■ Goal of the exercise
Go through the data and copy each line where the string "else" appears.

■ Dataset entries
----------
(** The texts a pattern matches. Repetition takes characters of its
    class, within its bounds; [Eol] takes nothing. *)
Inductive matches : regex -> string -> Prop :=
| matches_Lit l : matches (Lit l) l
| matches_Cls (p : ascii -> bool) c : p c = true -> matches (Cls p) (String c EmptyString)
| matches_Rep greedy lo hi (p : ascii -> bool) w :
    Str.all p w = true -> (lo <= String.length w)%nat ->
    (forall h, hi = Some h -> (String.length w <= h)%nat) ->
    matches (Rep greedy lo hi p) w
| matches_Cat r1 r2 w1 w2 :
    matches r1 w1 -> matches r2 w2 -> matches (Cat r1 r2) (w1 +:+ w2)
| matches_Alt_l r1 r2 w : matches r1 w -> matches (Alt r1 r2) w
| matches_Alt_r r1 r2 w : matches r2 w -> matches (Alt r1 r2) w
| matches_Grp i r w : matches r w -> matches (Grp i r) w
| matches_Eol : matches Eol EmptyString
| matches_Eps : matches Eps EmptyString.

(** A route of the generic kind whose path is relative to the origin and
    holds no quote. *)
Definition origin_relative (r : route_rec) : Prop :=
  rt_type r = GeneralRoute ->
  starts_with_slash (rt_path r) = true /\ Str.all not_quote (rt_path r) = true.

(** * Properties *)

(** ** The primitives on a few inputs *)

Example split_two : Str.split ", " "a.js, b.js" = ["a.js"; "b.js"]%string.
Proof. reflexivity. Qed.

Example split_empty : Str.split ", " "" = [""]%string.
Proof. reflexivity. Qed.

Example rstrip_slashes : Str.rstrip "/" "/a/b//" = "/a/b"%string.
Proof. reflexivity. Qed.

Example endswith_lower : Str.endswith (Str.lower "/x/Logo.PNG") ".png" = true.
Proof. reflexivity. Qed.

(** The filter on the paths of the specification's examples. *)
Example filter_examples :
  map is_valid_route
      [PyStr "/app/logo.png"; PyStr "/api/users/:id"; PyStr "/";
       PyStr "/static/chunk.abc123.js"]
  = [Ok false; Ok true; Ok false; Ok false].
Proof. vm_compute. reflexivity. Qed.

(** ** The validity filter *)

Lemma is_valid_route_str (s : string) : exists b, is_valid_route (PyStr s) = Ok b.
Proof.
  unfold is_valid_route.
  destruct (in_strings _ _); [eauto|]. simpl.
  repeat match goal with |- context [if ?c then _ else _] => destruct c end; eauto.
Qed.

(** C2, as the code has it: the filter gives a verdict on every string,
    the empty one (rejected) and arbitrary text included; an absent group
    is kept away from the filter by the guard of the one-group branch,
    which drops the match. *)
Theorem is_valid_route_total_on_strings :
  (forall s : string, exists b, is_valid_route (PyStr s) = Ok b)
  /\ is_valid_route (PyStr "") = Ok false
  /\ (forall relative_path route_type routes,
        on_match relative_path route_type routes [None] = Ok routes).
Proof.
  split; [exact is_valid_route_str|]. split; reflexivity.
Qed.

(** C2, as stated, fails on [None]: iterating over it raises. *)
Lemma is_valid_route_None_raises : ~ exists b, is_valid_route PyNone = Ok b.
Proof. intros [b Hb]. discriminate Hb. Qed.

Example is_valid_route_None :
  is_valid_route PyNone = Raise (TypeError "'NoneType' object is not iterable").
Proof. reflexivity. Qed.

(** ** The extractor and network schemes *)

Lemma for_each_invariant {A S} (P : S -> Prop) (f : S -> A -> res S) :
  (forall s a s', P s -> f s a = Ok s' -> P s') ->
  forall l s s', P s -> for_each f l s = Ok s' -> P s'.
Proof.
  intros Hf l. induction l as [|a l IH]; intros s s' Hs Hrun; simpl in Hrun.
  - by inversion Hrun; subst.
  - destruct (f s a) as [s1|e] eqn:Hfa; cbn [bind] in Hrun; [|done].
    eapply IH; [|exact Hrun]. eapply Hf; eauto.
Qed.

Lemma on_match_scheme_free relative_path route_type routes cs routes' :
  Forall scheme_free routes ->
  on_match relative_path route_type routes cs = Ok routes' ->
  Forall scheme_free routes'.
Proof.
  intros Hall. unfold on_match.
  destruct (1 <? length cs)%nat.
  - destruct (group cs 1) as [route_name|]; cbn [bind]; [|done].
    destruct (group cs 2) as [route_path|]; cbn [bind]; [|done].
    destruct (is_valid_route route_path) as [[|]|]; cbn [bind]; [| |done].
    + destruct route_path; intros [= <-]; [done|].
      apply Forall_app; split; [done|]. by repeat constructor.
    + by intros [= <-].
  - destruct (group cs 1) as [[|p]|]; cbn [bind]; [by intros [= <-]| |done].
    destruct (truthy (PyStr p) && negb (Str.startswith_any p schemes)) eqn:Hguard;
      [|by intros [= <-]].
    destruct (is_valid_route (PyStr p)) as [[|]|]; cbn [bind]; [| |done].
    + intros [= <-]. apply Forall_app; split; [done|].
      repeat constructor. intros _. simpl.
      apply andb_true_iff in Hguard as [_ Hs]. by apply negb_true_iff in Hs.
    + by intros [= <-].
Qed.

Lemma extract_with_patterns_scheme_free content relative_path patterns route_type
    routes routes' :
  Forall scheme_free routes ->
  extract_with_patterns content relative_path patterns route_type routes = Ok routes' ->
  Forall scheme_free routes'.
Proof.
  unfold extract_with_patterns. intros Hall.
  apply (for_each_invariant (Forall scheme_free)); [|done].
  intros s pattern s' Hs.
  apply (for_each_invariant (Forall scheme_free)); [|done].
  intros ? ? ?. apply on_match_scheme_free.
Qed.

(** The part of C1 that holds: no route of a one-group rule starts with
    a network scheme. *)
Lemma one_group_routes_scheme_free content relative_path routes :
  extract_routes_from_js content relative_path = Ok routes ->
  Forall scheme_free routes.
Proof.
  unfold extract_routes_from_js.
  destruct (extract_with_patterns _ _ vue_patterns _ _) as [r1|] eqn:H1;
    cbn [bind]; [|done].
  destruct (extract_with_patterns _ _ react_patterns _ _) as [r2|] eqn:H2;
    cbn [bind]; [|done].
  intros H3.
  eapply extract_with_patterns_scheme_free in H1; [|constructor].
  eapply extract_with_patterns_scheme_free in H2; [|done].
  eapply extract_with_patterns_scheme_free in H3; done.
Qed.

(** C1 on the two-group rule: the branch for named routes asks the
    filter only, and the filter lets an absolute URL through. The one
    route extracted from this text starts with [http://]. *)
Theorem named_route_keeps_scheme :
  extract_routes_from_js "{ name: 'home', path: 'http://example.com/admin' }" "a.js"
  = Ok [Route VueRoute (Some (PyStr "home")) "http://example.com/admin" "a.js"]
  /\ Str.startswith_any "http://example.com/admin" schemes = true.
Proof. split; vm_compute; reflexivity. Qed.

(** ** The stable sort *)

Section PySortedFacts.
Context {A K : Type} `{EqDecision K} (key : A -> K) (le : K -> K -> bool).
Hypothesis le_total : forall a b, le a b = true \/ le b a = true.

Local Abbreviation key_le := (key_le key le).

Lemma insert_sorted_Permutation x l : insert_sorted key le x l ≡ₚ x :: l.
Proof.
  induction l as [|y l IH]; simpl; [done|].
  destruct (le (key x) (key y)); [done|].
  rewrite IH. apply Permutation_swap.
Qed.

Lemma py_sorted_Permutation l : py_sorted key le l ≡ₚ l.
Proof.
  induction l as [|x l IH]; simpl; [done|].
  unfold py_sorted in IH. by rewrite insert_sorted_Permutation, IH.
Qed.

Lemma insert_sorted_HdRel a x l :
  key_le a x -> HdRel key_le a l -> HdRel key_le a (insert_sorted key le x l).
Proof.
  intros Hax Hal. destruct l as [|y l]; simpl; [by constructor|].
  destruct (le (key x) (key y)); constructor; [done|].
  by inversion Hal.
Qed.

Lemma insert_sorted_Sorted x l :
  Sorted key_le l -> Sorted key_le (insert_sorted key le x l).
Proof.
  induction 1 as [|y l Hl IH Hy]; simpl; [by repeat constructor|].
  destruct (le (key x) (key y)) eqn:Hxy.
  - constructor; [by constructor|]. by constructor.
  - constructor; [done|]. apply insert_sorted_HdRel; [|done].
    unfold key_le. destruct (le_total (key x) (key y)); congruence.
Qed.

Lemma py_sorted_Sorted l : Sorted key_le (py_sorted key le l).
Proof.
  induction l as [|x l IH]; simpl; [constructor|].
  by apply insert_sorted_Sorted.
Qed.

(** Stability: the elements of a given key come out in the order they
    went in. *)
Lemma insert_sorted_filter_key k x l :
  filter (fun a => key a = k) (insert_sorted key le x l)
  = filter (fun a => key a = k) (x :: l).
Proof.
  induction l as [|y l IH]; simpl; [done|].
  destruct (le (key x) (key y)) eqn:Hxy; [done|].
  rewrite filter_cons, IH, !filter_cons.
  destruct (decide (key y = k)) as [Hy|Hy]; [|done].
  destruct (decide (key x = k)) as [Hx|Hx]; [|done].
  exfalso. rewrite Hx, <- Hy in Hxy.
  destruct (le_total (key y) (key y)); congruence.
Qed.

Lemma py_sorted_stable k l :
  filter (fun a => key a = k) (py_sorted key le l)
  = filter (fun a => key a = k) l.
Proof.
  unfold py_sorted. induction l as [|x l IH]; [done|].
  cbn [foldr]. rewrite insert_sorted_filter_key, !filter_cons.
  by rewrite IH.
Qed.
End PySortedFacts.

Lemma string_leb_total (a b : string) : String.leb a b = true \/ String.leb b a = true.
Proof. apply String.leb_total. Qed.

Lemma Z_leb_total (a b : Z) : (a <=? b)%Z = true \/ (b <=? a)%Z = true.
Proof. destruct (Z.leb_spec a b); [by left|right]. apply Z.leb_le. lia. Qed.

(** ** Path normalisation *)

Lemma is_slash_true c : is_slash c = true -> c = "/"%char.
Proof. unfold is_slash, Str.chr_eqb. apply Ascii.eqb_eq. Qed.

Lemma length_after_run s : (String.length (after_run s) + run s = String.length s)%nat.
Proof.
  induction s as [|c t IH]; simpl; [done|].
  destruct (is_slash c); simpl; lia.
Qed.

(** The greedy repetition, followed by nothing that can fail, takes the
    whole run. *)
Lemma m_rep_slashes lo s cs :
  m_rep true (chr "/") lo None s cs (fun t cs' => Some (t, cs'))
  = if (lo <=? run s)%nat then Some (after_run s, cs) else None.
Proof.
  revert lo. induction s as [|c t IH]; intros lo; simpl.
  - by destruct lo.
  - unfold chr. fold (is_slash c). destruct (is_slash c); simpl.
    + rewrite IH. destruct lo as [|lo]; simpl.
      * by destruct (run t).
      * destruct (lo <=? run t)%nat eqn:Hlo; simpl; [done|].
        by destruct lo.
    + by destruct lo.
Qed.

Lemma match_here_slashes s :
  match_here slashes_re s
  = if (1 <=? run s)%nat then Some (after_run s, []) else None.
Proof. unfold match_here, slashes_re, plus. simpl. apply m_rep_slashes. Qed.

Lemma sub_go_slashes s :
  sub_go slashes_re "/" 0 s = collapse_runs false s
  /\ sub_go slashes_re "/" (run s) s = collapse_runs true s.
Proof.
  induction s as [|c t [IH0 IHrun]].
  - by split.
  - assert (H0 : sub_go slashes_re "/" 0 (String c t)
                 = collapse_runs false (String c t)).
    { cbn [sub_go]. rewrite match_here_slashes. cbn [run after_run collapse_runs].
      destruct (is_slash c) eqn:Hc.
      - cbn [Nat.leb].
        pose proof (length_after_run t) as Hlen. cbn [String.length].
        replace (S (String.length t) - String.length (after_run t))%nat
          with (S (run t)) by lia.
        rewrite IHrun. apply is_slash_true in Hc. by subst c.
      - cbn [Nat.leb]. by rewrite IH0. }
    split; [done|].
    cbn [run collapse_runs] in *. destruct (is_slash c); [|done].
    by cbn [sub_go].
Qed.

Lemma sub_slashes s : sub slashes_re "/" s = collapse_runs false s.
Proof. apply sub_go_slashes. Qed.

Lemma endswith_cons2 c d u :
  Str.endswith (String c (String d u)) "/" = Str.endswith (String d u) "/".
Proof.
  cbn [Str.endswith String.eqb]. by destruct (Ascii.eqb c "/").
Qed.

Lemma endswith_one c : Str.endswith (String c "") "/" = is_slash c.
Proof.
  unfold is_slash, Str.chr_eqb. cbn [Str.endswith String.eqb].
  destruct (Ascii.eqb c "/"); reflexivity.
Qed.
----------
■ Response to the task
  repeat match goal with |- context [if ?c then _ else _] => destruct c end; eauto.
  = if (lo <=? run s)%nat then Some (after_run s, cs) else None.
  = if (1 <=? run s)%nat then Some (after_run s, []) else None.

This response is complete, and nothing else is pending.